When it comes to building massive shoulders the key is strategic overload, eccentric muscle damage, and time under tension. The eccentric accentuated (which means lower slowly) push press requires each of these hypertrophy-inducing mechanisms. That makes it one of the most effective functional mass builders for the entire shoulder region including the delts, traps, and upper back.
Simply do a standard push press by using both your low body and upper body to drive the weight overhead. Pause in the top position for several seconds, then slowly lower the barbell for 4-5 seconds.
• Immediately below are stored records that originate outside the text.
(** * UWSProvider: connection registry, heartbeat and clustered fan-out

    A shallow embedding of [UWSProvider] (the provider class of the
    repository) together with the two collaborators it drives: the uWebSockets
    application object (connection objects, topic subscriptions, [publish],
    [ping], [close]) and the ioredis pair used as a backbone.

    The transport keeps its connection objects in a store; a connection object
    is referred to by its position in that store, so that the registry entry
    [_connections[id]] and the callbacks of the transport alias the same
    mutable object, as they do in the source. *)

From Stdlib Require Import Ascii.
From stdpp Require Import gmap strings list fin_maps pretty.


(** ** JavaScript values the provider touches *)

(** Truthiness, as used by [||] and by [if (x)]. Numbers are the integral
    milliseconds and ports the provider is configured with. *)
Class Truthy (A : Type) := truthy : A → bool.

Global Instance truthy_bool : Truthy bool := λ b, b.
Global Instance truthy_Z : Truthy Z := λ n, negb (n =? 0)%Z.
Global Instance truthy_string : Truthy string :=
  λ s, match s with EmptyString => false | String _ _ => true end.
(** [None] stands for [undefined]. *)
Global Instance truthy_option {A} `{Truthy A} : Truthy (option A) :=
  λ o, match o with Some a => truthy a | None => false end.

(** [a || b] on possibly-undefined operands. *)
Definition js_or {A} `{Truthy A} (a b : option A) : option A :=
  if truthy a then a else b.

(** [s.substr(start)] *)
Definition substr (start : nat) (s : string) : string :=
  String.substring start (String.length s - start) s.

(** Arguments of an event: the duck-typed positional values of a packet. *)
#[local] Set Warnings "-register-all".
Inductive Value :=
| VNull
| VBool (b : bool)
| VNum (n : Z)
| VStr (s : string)
| VBin (bytes : list Byte.byte)
| VArr (items : list Value).
#[local] Set Warnings "register-all".

(** Modelled from the spec: types/TeckosPacketType is not among the sources;
    the spec names the tags [EVENT] and [ACK]. *)
Inductive TeckosPacketType := EVENT | ACK.

(** The object literal [{type, data}] that [toAll] and [to] encode. *)
Record TeckosPacket := mkPacket {
  type : TeckosPacketType;
  data : list Value
}.

(** Modelled from the spec: types/TeckosOptions is not among the sources; its
    keys are the four the constructor reads, each of them optional. *)
Record TeckosOptions := mkOptions {
  redisUrl : option string;
  pingInterval : option Z;
  pingTimeout : option Z;
  debug : option bool
}.

Definition DEFAULT_OPTION : TeckosOptions :=
  {| redisUrl := None;
     pingInterval := Some 25000%Z;
     pingTimeout := Some 5000%Z;
     debug := None |}.

(** The object literal assigned to [this._options] in the constructor;
    [options?.k] is [options ≫= k]. *)
Definition merge_options (options : option TeckosOptions) : TeckosOptions :=
  {| redisUrl := js_or (options ≫= redisUrl) None;
     pingInterval := js_or (options ≫= pingInterval) (pingInterval DEFAULT_OPTION);
     pingTimeout := js_or (options ≫= pingInterval) (pingTimeout DEFAULT_OPTION);
     debug := options ≫= debug |}.

(** ** Console *)

Inductive LogEntry :=
| ConsoleLog (line : string)
| ConsoleError (line : string).

Definition is_error (e : LogEntry) : bool :=
  match e with ConsoleError _ => true | ConsoleLog _ => false end.

(** ** Outcome of code that may throw *)

Inductive Res (A : Type) :=
| Ok (a : A)
| Thrown (e : string).
Arguments Ok {A} a.
Arguments Thrown {A} e.

Global Instance res_ret : MRet Res := λ A a, Ok a.
Global Instance res_bind : MBind Res := λ A B k r,
  match r with Ok a => k a | Thrown e => Thrown e end.
Global Instance res_fmap : FMap Res := λ A B f r,
  match r with Ok a => Ok (f a) | Thrown e => Thrown e end.

(** ** The model: transport objects, socket handles, provider *)

Section Model.
(** The wire form of a packet. The provider never looks inside it. *)
Context {Buffer : Type}.
(** [encodePacket] of util/Converter, which is not among the sources. *)
Variable encodePacket : TeckosPacket → Buffer.
(** The [options] argument of the constructor; the callbacks installed by
    the constructor close over it. *)
Variable options : option TeckosOptions.

(** A uWebSockets connection object, with the two fields the provider
    attaches to it ([id], [alive]) and what the transport did with it. *)
Record WebSocket := mkWS {
  ws_id : string;
  ws_alive : bool;
  ws_topics : gset string;
  ws_inbox : list Buffer;
  ws_pings : list string;
  ws_closed : bool
}.

Definition ws_set_alive (b : bool) (ws : WebSocket) : WebSocket :=
  mkWS (ws_id ws) b (ws_topics ws) (ws_inbox ws) (ws_pings ws) (ws_closed ws).
(** [RoIBBox.call] returns when the selected indices are one row per
    image and lie inside the suppression output. *)
Lemma RoIBBox_call_is_Some
    hp (rpn_bbox_deltas rpn_labels : list (scalar R)) anchors gt_boxes
    nms_bboxes pos_bbox_indices neg_bbox_indices gt_box_indices :
  RoIBBox_nms hp rpn_bbox_deltas rpn_labels anchors = Some nms_bboxes →
  length nms_bboxes = shape0 anchors →
  Forall (λ row, length row = nms_topn hp) nms_bboxes →
  get_selected_indices nms_bboxes gt_boxes
      (total_pos_bboxes hp) (total_neg_bboxes hp)
    = (pos_bbox_indices, neg_bbox_indices, gt_box_indices) →
  length pos_bbox_indices = shape0 anchors →
  Forall (Forall (λ k, (0 ≤ k < Z.of_nat (nms_topn hp))%Z)) pos_bbox_indices →
  is_Some (RoIBBox_call hp rpn_bbox_deltas rpn_labels anchors gt_boxes).
Proof.
  intros Hnms Hlen Hrows Hsel Hplen Hin. unfold RoIBBox_call.
  rewrite Hnms. simpl. rewrite Hsel.
  destruct (gather_is_Some nms_bboxes pos_bbox_indices) as [pos Hg].
  { lia. }
  { intros b p idx Hp Hidx.
    eapply (proj1 (Forall_lookup _ _)) in Hrows; [|done].
    eapply (proj1 (Forall_lookup _ _)) in Hin; [|done].
    by rewrite Hrows. }
  rewrite Hg. simpl. unfold concat_axis1.
  rewrite option_guard_True; [done|].
  apply gather_length in Hg. unfold zeros. rewrite length_fill. lia.
Qed.
End proposal_selector.

(** ** Scatter indices *)

Lemma filter_none {A} (P : A → Prop) `{!∀ x, Decision (P x)} (l : list A) :
  (∀ j y, l !! j = Some y → ¬ P y) → filter P l = [].
Proof.
  induction l as [|a l IH]; intros Hnone; [done|].
  rewrite filter_cons_False by (by apply (Hnone 0)).
  apply IH. intros j y Hj. by apply (Hnone (S j)).
Qed.

Lemma filter_unique {A} (P : A → Prop) `{!∀ x, Decision (P x)} (l : list A) k x :
  l !! k = Some x → P x →
  (∀ j y, l !! j = Some y → P y → j = k) →
  filter P l = [x].
Proof.
  revert k. induction l as [|a l IH]; intros k Hk Hx Huniq; [done|].
  destruct k as [|k]; simpl in Hk.
  - simplify_eq. rewrite filter_cons_True by done. f_equal.
    apply filter_none. intros j y Hj Hy.
    by specialize (Huniq (S j) y Hj Hy).
  - rewrite filter_cons_False.
    + apply (IH k); [done..|]. intros j y Hj Hy.
      specialize (Huniq (S j) y Hj Hy). lia.
    + intros Ha. by specialize (Huniq 0 a eq_refl Ha).
Qed.

Section scatter.
Context {A : Type}.

Lemma scatter_cell_hit (zero : A) add ups p k u :
  ups !! k = Some (p, u) →
  (∀ j q v, ups !! j = Some (q, v) → q = p → j = k) →
  scatter_cell zero add ups p = add zero u.
Proof.
  intros Hk Huniq. unfold scatter_cell.
  rewrite (filter_unique _ ups k (p, u)); [done..|].
  intros j [q v] Hj Hq. by eapply Huniq.
Qed.
(** * Order engine of the storefront backend

    A shallow embedding of the order handlers of the Go backend
    (package [handlers]: [CreateOrder], [UpdateOrderStatus], [CancelOrder]
    and [isValidStatusTransition]) over the GORM models of package
    [models] ([Product], [Order], [OrderItem], [OrderStatus]).  Around
    them: the paging of [GetOrders] and [GetProducts], the product
    handlers that write to the stock ([UpdateStock], [DeleteProduct]),
    and the cart of the frontend, whose lines become the items of a
    request.

    Modelling conventions.
    - The relational store is a record of two tables, each a finite map
      from primary key to row.  Rows whose [DeletedAt] is set are invisible
      to every statement the handlers issue (GORM adds
      [deleted_at IS NULL]), so a table holds the live rows only.
    - [tx := database.DB.Begin()] hands the handler a working copy of the
      store; [tx.Rollback()] answers with the store as it was, and
      [tx.Commit()] with the working copy.
    - Go's [int] is a 64-bit two's-complement integer: arithmetic done in
      Go wraps ([wrap_int]); arithmetic done by the store inside an
      [UPDATE] ([gorm.Expr]) is range checked and fails the statement.
    - Go's [float64] is IEEE 754 binary64, i.e. Rocq's primitive [float].
      A [float64] written to the [decimal(10,2)] column [orders.total] is
      rounded to hundredths and refused when it does not fit
      ([decimal_10_2]); the row read back holds the rounded value.  The
      price of an item comes from a [decimal(10,2)] column and goes to
      one: it is kept as it is.
    - A handler is given the request as [ShouldBindJSON] has bound it;
      the fields of a bound request are values of Go's [int] and [uint]
      ([bindable]).
    - Calls of [CreateOrder] that overlap run statement by statement in
      the order a schedule gives ([run]).  A statement sees the rows
      committed so far and the rows its own transaction has written
      (read committed, the default of the store; the handler sets no
      isolation level and takes no lock).  An [UPDATE] of a row that
      another open transaction has written waits for it; a deadlock is
      two calls that wait for ever.  [tx.Create] and [tx.Commit] are
      taken as one step.
    - Statements fail only for the reasons written next to them; network
      and commit failures are left out, and the user a request names is
      taken to exist.  Time stamps, the [User] and [Product] associations
      of a row and the keys of order items are not modelled. *)

From Stdlib Require Import ZArith Floats.
From stdpp Require Import gmap strings list fin_maps.

Local Open Scope string_scope.
Local Open Scope list_scope.
Local Open Scope Z_scope.

(** ** Machine integers and floats *)

Definition int_min : Z := - 2 ^ 63.
Definition int_max : Z := 2 ^ 63 - 1.

(** [z] is a value of Go's [int]. *)
Definition is_int (z : Z) : Prop := int_min ≤ z ≤ int_max.

Definition is_intb (z : Z) : bool := (int_min <=? z) && (z <=? int_max).

(** Result of an [int] operation whose mathematical value is [z]. *)
Definition wrap_int (z : Z) : Z := (z + 2 ^ 63) mod 2 ^ 64 - 2 ^ 63.

(** The conversion [float64(n)] of an [int]. *)
Definition float64 (n : Z) : float :=
  if n =? int_min then PrimFloat.opp (PrimFloat.mul (PrimFloat.of_uint63 (Uint63.of_Z (2 ^ 62))) 2%float)
  else if n <? 0 then PrimFloat.opp (PrimFloat.of_uint63 (Uint63.of_Z (- n)))
  else PrimFloat.of_uint63 (Uint63.of_Z n).

(** The number of hundredths nearest to a finite [float64] (ties away
    from zero); the value of a finite float is [m * 2^e].  It is the
    value of the float that is rounded here; the store rounds the
    decimal numeral the driver sends for it. *)
Definition hundredths (x : float) : option Z :=
  match Prim2SF x with
  | S754_zero _ => Some 0
  | S754_finite s m e =>
      let n := 100 * Z.pos m in
      let c := if 0 <=? e then n * 2 ^ e else (2 * n + 2 ^ (- e)) / (2 * 2 ^ (- e)) in
      Some (if s then - c else c)
  | S754_infinity _ => None
  | S754_nan => None
  end.

(** A [float64] written to a [decimal(10,2)] column and read back: the
    column holds numbers of at most eight digits before and two after
    the point; a value that rounds to more is refused. *)
Definition decimal_10_2 (x : float) : option float :=
  match hundredths x with
  | Some c =>
      if Z.abs c <? 10 ^ 10 then Some (PrimFloat.div (float64 c) 100%float) else None
  | None => None
  end.
(** * chatroom-api: the route handlers of the two resources

    A shallow embedding of [app/routes/chatroom_routes.js] and of its
    sibling for projects, the two Express routers of the repository,
    together with the schema files of the models.  A handler is a
    function from the collection to the collection and the way the
    request settles: a response, or an error handed to [next].

    What is modelled, and how:
    - a JavaScript value is a [value]; an object used as a record
      (a resource payload, the attributes of a document) is a finite
      map from property names to values, a missing property reading as
      [None], the way it reads as [undefined] in the source;
    - a request body is an object whose members are resource payloads
      ([req.body.chatroom], [req.body.project], [req.body.game]); a
      member that is missing or [null] reads as [None], a property of
      either being read or deleted with a TypeError, and a member of
      another type that is not an object is outside the model;
    - a promise chain is a computation in a state and error monad over
      the collection; [.then] is its bind and [.catch(next)] delivers
      the rejection as the outcome of the request.  Requests are taken
      one at a time; the interleaving of concurrent requests and the
      timestamps the store maintains are not modelled;
    - the store is the collaborator of the spec's system overview:
      create, find all, find by id, update by id, delete by id.  It
      validates the required paths of the schema on create, holds the
      reference paths as identifier objects and refuses a value it
      cannot turn into one, and on update it sets the paths of the
      update, those under the operator [$set] included.
    What the store does besides is not modelled, and a statement that
    would depend on it says in its hypotheses which requests it is
    about: the other update operators and dotted paths, the dropping of
    paths that are not in the schema, the conversion of values on paths
    that are not references, unique indexes, the [updatedAt] the store
    rewrites on every update, and the rejection, with a CastError, of a
    lookup by an id that is not the text of an identifier. *)

From stdpp Require Import gmap strings list fin_maps.
From Stdlib Require Import ZArith.
Lemma stop_from_lock i p jn :
  halted p = false → m_threads p !! i = Some (Thread WLock jn) →
  m_done p = true → m_mutex p = None → stops_within 4 i p.
Proof.
  intros Hh Hth Hd Hm.
  pose proof (set_pc_frame i WPred (set_mutex (Some i) p))
    as (Hd1 & Hq1 & Hc1 & Hm1 & _ & Hl1 & _ & Hh1).
  eapply (stops_next _ _ _ (set_pc i WPred (set_mutex (Some i) p)));
    [|by apply (set_pc_threads i WPred (set_mutex (Some i) p) _ Hth)|done..|].
  - rewrite worker_step by done. unfold wait_for_work. rewrite Hth.
    cbn [mbind option_bind th_pc try_pop]. by rewrite Hm.
  - eapply stop_from_pred;
      [by rewrite Hh1|
       by apply (set_pc_lookup i WPred (set_mutex (Some i) p) _ Hth)|
       by rewrite Hd1].
Qed.

Lemma stop_from_wait i p jn :
  halted p = false → m_threads p !! i = Some (Thread WWait jn) →
  m_done p = true → m_mutex p = None → i ∉ m_condition p →
  stops_within 5 i p.
Proof.
  intros Hh Hth Hd Hm Hc.
  pose proof (set_pc_frame i WLock p)
    as (Hd1 & Hq1 & Hc1 & Hm1 & _ & Hl1 & _ & Hh1).
  eapply (stops_next _ _ _ (set_pc i WLock p));
    [|by apply (set_pc_threads i WLock p _ Hth)|done..|].
  - rewrite worker_step by done. unfold wait_for_work. rewrite Hth.
    cbn [mbind option_bind th_pc try_pop]. by rewrite bool_decide_eq_false_2.
  - eapply stop_from_lock;
      [by rewrite Hh1|by apply (set_pc_lookup i WLock p _ Hth)|
       by rewrite Hd1|by rewrite Hm1].
Qed.

Lemma stop_from_run i p jn tp h :
  halted p = false → m_threads p !! i = Some (Thread (WRun tp) jn) →
  run_me tp (heap p) = (h, None) →
  m_done p = true → m_mutex p = None → stops_within 2 i p.
Proof.
  intros Hh Hth Hr Hd Hm.
  pose proof (set_pc_frame i WLoop (set_heap h (emit (EvRun i tp) p)))
    as (Hd1 & Hq1 & Hc1 & Hm1 & _ & Hl1 & _ & Hh1).
  eapply (stops_next _ _ _ (set_pc i WLoop (set_heap h (emit (EvRun i tp) p))));
    [|by apply (set_pc_threads i WLoop (set_heap h (emit (EvRun i tp) p)) _ Hth)|
     done..|].
  - rewrite worker_step by done. unfold wait_for_work. rewrite Hth.
    cbn [mbind option_bind th_pc try_pop]. by rewrite Hr.
  - eapply stop_from_loop;
      [by rewrite Hh1|
       by apply (set_pc_lookup i WLoop (set_heap h (emit (EvRun i tp) p)) _ Hth)|
       by rewrite Hd1|by rewrite Hm1].
Qed.

Lemma stop_from_stopped i p jn :
  m_threads p !! i = Some (Thread WStopped jn) → m_mutex p = None →
  stops_within 0 i p.
Proof.
  intros Hth Hm. exists p, jn. split_and!; try done.
  by rewrite list_insert_id.
Qed.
Pause in the bottom position before repeating this for 3-6 reps.
Because the load should be 15-25% greater than what you could typically handle with the strict press, doing these with a controlled negative will increase the growth-inducing benefits. Think of it as heavy negatives for the shoulders but instead of having a spotter help you lift the weight up (like you would on a negative bench press set), your legs will assist instead.
Besides the hypertrophy stimulus these create, using inordinately heavy loads with strict motor control and rigid body mechanics does wonders for strength and neuromuscular efficiency. As a result, your numbers on just about every upper body exercise should dramatically improve, which will have a direct impact on building gigantic shoulders.
Due to the extended time under tension (each rep should last a minimum of 8 seconds), a full set should last about 30 seconds. Using heavy loads in an overhead position for such an extended period of time triggers massive gains.
Want to up the challenge? Do your final set then drop the weight in half and add more strict reps to failure. The discomfort will be almost unbearable but the resulting shoulder growth will be well worth the pain.
In addition to the various overhead pressing and upright rowing exercises, you should be performing front, side, and rear delt raises from different positions and with different forms of resistance.
My favorite methods include:
- Drop set dumbbell lateral raises
- High-rep band lateral raises using the bands with the handles
- Cable one-arm lateral raises leaning away from the stack
- Prone dumbbell rear delt raises
- Reverse pec deck
- Heavy one-arm dumbbell lateral raises with a slight forward lean while posting against a wall
If your delts are a weak link and you’re striving to rapidly improve them, hit delts three times per week with 9 sets per session.